Fund groups, platforms and intermediaries are collaborating to reduce the burden of new Mifid II product rules announced earlier this month.

Published by the European Commission on 7 April, they require distributors, including advisers, to pass information to providers to ensure investment products are being sold only to specifically targeted markets when Mifid II comes into effect in January 2018.

For each product, investment firms will need to identify a potential target market and type of client whose needs, characteristics and objectives it will meet.

If the product provider requires information on product sales to comply with the rules, distributors will have to offer it up.

Jeffrey Mushens, technical director at Tisa, which is coordinating united efforts to prepare for the incoming rules, said a standardised way for advisers to send information to providers could be in place by the end of the year.

He said: “With millions of data sets flying back and forward it would be ridiculous if they weren’t in a standardised format.

“The new responsibilities on distributors are proving challenging because we have never had to do it before and we want to ensure the burdens are kept to a minimum.

“It has taken a bit more time to get distributors involved but we have now got platforms as well as more classic intermediaries.”

The Tisa working group of representatives from fund managers, intermediaries and platforms, is in talks with companies to provide a way of relaying this information, he said.

Several major fund houses are poised to collaborate on an industry-wide response to the new rules.
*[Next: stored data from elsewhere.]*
(** At [n] timers of [A] that are due expire, the earliest first, and are
    renewed as long as they are due in period [q]: what is called, and which
    commands the service sends to itself. *)
Inductive expire (T : gmap Z Timer_t) (q n : Z) : gmap Z Z -> gmap Z Z -> list tcall -> list DaemonTaskMessage_t -> Prop :=
| expire_none A : expire T q n A A [] []
| expire_first A t d x A1 ms1 A2 cs ms :
    A !! t = Some d -> T !! t = Some x -> d <= n -> (forall t' d', A !! t' = Some d' -> d <= d') ->
    renewed (in_period q) x t d A A1 ms1 -> expire T q n A1 A2 cs ms ->
    expire T q n A A2 (TimerCallback (pxCallbackFunction x) t :: cs) (ms1 ++ ms).

(** A sample of the time at [n] after one at [L]: when the tick count has
    overflowed in between, all that was due in the last period expires, so that
    what runs afterwards is due in this period or later; otherwise nothing does. *)
Definition switched (T : gmap Z Timer_t) (L n : Z) (A A' : gmap Z Z) (cs : list tcall) (ms : list DaemonTaskMessage_t) : Prop :=
  expire T (L / 4294967296) n A A' cs ms /\ (forall t d, A' !! t = Some d -> n / 4294967296 <= d / 4294967296)
  /\ (n / 4294967296 = L / 4294967296 -> A' = A /\ cs = [] /\ ms = []).

(** One turn at [n] after a sample at [L]: the timer that is due first
    expires; or the tick count has overflowed; or nothing is due, and the
    service blocks until the next timer is due or for a shorter time. *)
Inductive turn (T : gmap Z Timer_t) (L n : Z) (A : gmap Z Z) : gmap Z Z -> list tcall -> list DaemonTaskMessage_t -> Prop :=
| turn_expires t d x A' ms :
    n / 4294967296 = L / 4294967296 -> A !! t = Some d -> T !! t = Some x -> d <= n -> (forall t' d', A !! t' = Some d' -> d <= d') ->
    renewed (after n) x t d A A' ms -> turn T L n A A' [TimerCallback (pxCallbackFunction x) t] ms
| turn_overflows A' cs ms : L / 4294967296 < n / 4294967296 -> switched T L n A A' cs ms -> turn T L n A A' cs ms
| turn_blocks w : n / 4294967296 = L / 4294967296 -> 0 <= w -> (forall t d, A !! t = Some d -> n < d /\ n + w <= d) -> turn T L n A A [BlockedFor w] [].

(** The commands that start a timer. *)
Definition starts (id : Z) : bool := (id =? tmrCOMMAND_START) || (id =? tmrCOMMAND_START_FROM_ISR) || (id =? tmrCOMMAND_RESET) || (id =? tmrCOMMAND_RESET_FROM_ISR) || (id =? tmrCOMMAND_START_DONT_TRACE).
Definition changes_period (id : Z) : bool := (id =? tmrCOMMAND_CHANGE_PERIOD) || (id =? tmrCOMMAND_CHANGE_PERIOD_FROM_ISR).
(* ===== verification/EventGroup.v ===== *)
(** * Event groups (components/freertos/event_groups.c)

    An event group is a word of event bits and the list of the tasks that wait
    for some of them; a task's event list item holds, as its value, the bits
    it waits for and how it waits.  The tasks and lists are those of
    [RtosTasks] and [RtosList]; the group at address [g] has its list at
    [g + 4].

    [xEventGroupWaitBits] and [xEventGroupSync] are cut in two at the point
    where the task gives up the CPU: the first part returns the value, or
    blocks the task; the second part runs when the task runs again.  The
    functions that an interrupt handler calls hand a call to the timer task. *)

From S2P Require Import Prelude RtosList RtosStore RtosTasks RtosSched RtosWake.

#[local] Open Scope Z_scope.

Definition eventCLEAR_EVENTS_ON_EXIT_BIT : Z := 0x01000000.
Definition eventUNBLOCKED_DUE_TO_BIT_SET : Z := 0x02000000.
Definition eventWAIT_FOR_ALL_BITS : Z := 0x04000000.
Definition eventEVENT_BITS_CONTROL_BYTES : Z := 0xff000000.

(** The kernel and the event bits of the groups. *)
Record egs : Type := Egs { ker : kernel; bits : gmap Z Z }.

Definition xTasksWaitingForBits (xEventGroup : Z) : Z := xEventGroup + 4.

Definition on_ker {A} (m : M kernel A) : M egs A := fun s =>
  match m (ker s) with Ret (a, k) => Ret (a, Egs k (bits s)) | Stuck e => Stuck e end.
Definition uxEventBits (g : Z) : M egs Z :=
  s ← get; match bits s !! g with Some b => mret b | None => stuck NullDeref end.
Definition set_uxEventBits (g b : Z) : M egs unit :=
  o ← uxEventBits g; modify (fun s => Egs (ker s) (<[g := b]> (bits s))).
(** [pxEventBits->uxEventBits &= ~b] *)
Definition clear_bits (g b : Z) : M egs unit := o ← uxEventBits g; set_uxEventBits g (Z.ldiff o b).

Section EventGroup.
Context `{TaskLists}.

(** [p] is what [pvPortMalloc] returns. *)
Definition xEventGroupCreate (p : Z) : M egs Z :=
  (if negb (p =? 0) then
     modify (fun s => Egs (ker s) (<[p := 0]> (bits s)));;
     on_ker (on_mem (vListInitialise (xTasksWaitingForBits p)))
   else mret tt);;
  (* vPortCPUInitializeMutex(&pxEventBits->eventGroupMux) *)
  (if p =? 0 then stuck NullDeref else mret tt);;
  mret p.

Definition prvTestWaitCondition (uxCurrentEventBits uxBitsToWaitFor : Z) (xWaitForAllBits : bool) : bool :=
  if xWaitForAllBits then Z.land uxCurrentEventBits uxBitsToWaitFor =? uxBitsToWaitFor
  else negb (Z.land uxCurrentEventBits uxBitsToWaitFor =? 0).

(** Is the condition of the waiting task, in the value of its item, met? *)
Definition match_found (v b : Z) : bool :=
  let uxControlBits := Z.land v eventEVENT_BITS_CONTROL_BYTES in
  let uxBitsWaitedFor := Z.ldiff v eventEVENT_BITS_CONTROL_BYTES in
  if Z.land uxControlBits eventWAIT_FOR_ALL_BITS =? 0 then negb (Z.land uxBitsWaitedFor b =? 0)
  else Z.land uxBitsWaitedFor b =? uxBitsWaitedFor.

(** The bits the task asks to be cleared. *)
Definition to_clear (v : Z) : Z :=
  if negb (Z.land (Z.land v eventEVENT_BITS_CONTROL_BYTES) eventCLEAR_EVENTS_ON_EXIT_BIT =? 0)
  then Z.ldiff v eventEVENT_BITS_CONTROL_BYTES else 0.

Fixpoint set_bits_loop (fuel : nat) (core g pxListItem uxBitsToClear : Z) : M egs Z :=
  match fuel with
  | O => stuck OutOfFuel
  | S fuel =>
      if pxListItem =? listGET_END_MARKER (xTasksWaitingForBits g) then mret uxBitsToClear
      else
        pxNext ← on_ker (on_mem (listGET_NEXT pxListItem));
        v ← on_ker (on_mem (listGET_LIST_ITEM_VALUE pxListItem));
        b ← uxEventBits g;
        if match_found v b then
          on_ker (xTaskRemoveFromUnorderedEventList core pxListItem (Z.lor b eventUNBLOCKED_DUE_TO_BIT_SET));;
          set_bits_loop fuel core g pxNext (Z.lor uxBitsToClear (to_clear v))
        else set_bits_loop fuel core g pxNext uxBitsToClear
  end.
An Aberdeen Asset Management spokesman said it will work on the definition of target market “to ensure a coordinated response to the new regulation”.

A spokesman for Jupiter Asset Management said it backed an industry “good practice framework” for target markets and the information providers will need to obtain from distributors.

A spokesman for Old Mutual Wealth said platforms will play an “important role” in implementing Mifid II. It is collaborating with fund groups and other platforms on a “practical and efficient industry-standard approach” to the rules.

However a Schroders spokesperson said “at this stage we don’t see [the Mifid II rules] as requiring fundamental change to our business model”.

Under the rules, if providers find their products are not being sold as intended, they must either contact the adviser to change the distribution process, terminate the relationship with the distributor or inform the FCA.

A spokesman for the Investment Association said standardised information sharing between distributors and product providers will “re-codify” the FCA’s treating clients fairly guidance, and further harmonise the Europe-wide consumer protection.

The FCA will be consulting on its implementation of Mifid II “in due course”, a spokesperson said.

Adviser view

Colin Parkin, managing director of Lincolnshire-based Ample Financial Services, said: “From our point of view we looked at Mifid II completely and we decided to deregister completely [????] because it was putting our capital adequacy up massively.”